- [What to work on]:
Among the records below, find the line that has "Definition uint16 (z"; from there, give the lines again exactly, and stop after the line that has "Import MachineInt.".

** Records to process follows **

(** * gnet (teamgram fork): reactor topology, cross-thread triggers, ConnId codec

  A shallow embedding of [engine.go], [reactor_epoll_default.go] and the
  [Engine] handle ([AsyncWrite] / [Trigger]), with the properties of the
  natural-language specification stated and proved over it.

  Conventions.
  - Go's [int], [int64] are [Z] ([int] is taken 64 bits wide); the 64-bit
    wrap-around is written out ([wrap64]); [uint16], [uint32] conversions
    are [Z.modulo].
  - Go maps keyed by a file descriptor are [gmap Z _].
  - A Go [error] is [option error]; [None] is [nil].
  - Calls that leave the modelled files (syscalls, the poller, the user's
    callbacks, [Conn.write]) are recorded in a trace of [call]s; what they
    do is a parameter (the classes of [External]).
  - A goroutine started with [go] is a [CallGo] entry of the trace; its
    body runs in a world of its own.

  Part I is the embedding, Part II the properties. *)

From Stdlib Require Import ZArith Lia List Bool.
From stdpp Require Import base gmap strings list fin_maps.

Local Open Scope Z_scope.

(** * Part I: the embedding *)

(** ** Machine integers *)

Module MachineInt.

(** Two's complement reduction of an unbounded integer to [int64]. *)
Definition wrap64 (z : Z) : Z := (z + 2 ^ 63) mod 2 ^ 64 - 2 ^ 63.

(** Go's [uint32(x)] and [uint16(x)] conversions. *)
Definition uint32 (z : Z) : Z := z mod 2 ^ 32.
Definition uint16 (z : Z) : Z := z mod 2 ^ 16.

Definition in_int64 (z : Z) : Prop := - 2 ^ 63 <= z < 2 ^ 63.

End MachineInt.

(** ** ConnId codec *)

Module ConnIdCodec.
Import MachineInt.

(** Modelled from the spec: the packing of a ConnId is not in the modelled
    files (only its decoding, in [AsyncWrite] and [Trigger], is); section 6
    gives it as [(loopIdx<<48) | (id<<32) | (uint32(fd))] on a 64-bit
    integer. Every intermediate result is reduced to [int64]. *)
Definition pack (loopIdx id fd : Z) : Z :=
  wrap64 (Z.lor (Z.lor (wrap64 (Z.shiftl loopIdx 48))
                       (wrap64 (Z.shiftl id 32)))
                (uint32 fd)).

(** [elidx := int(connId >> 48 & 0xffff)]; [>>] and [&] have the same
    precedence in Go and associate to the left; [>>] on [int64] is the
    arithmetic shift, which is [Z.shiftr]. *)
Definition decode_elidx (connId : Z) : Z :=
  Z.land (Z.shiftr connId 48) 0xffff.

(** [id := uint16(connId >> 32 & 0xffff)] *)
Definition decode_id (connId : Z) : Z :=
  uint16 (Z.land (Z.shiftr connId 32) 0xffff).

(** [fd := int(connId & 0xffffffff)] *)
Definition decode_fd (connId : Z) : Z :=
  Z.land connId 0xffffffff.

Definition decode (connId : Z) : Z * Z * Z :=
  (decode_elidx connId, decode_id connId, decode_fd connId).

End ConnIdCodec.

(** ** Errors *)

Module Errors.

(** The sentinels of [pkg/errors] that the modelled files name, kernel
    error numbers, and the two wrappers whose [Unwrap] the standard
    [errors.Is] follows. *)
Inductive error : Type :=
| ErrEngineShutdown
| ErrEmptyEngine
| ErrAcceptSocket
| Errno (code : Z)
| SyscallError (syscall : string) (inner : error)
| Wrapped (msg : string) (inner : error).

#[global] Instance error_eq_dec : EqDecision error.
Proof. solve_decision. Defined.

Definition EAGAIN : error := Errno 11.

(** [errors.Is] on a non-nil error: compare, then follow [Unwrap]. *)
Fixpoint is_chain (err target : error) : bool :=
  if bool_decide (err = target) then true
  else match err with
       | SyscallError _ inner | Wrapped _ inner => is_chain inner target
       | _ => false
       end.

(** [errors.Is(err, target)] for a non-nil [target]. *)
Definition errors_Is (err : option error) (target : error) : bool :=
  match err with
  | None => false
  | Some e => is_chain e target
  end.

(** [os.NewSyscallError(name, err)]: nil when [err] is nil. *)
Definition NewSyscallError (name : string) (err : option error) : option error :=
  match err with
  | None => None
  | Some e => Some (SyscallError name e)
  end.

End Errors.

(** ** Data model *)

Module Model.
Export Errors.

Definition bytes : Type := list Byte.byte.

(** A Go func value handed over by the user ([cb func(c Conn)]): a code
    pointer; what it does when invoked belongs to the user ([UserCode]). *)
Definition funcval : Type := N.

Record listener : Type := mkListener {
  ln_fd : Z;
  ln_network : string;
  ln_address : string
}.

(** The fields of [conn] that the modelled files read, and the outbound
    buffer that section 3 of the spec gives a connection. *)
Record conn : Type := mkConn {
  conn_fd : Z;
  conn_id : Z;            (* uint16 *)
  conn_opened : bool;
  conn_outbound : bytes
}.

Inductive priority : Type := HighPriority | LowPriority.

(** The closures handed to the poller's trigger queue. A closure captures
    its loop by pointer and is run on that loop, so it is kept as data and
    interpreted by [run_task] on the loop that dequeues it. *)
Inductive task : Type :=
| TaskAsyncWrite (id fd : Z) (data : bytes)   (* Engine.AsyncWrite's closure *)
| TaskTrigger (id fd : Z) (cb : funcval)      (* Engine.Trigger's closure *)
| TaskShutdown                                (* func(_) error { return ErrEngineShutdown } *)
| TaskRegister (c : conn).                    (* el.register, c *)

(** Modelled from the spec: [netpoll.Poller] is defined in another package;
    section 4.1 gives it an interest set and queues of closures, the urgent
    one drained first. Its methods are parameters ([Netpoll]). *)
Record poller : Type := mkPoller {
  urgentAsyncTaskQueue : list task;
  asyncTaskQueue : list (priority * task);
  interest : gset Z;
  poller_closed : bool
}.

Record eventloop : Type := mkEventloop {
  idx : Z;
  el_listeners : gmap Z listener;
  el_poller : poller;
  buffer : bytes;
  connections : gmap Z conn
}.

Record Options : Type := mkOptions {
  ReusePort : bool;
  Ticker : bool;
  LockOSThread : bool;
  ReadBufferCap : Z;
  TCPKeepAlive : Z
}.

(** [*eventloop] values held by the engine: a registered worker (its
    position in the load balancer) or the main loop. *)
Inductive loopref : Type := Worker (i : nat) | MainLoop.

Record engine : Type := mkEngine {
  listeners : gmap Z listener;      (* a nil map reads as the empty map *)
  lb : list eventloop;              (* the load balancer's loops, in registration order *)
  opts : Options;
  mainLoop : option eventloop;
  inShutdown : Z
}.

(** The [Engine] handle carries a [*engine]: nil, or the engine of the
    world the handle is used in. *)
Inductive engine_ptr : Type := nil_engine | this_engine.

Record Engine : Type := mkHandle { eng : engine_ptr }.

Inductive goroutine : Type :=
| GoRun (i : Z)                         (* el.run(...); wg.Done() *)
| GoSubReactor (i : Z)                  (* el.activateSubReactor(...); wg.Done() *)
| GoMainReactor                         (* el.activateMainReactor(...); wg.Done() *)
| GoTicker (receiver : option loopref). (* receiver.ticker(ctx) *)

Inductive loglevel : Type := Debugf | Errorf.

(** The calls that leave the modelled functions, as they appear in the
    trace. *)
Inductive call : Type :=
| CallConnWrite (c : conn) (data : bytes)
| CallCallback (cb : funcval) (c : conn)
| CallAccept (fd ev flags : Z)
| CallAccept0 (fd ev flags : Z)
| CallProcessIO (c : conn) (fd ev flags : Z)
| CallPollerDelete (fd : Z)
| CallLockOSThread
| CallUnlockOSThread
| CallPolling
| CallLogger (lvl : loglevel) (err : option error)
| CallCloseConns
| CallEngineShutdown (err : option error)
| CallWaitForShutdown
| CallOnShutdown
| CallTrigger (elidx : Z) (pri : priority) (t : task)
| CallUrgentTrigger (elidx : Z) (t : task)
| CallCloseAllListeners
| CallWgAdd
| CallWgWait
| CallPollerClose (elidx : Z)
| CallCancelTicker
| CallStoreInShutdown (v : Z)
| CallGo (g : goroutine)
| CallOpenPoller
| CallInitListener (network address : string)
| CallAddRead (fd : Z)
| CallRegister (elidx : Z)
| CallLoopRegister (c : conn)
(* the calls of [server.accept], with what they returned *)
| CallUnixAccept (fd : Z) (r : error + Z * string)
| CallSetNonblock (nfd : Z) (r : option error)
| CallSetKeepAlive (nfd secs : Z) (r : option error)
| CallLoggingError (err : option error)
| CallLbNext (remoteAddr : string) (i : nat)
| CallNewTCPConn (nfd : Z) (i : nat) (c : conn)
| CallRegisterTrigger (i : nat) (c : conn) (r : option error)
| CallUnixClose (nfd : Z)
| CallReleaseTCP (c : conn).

** End of Records to process **

- [The answer]:
Definition uint16 (z : Z) : Z := z mod 2 ^ 16.

Definition in_int64 (z : Z) : Prop := - 2 ^ 63 <= z < 2 ^ 63.

End MachineInt.

(** ** ConnId codec *)

Module ConnIdCodec.
Import MachineInt.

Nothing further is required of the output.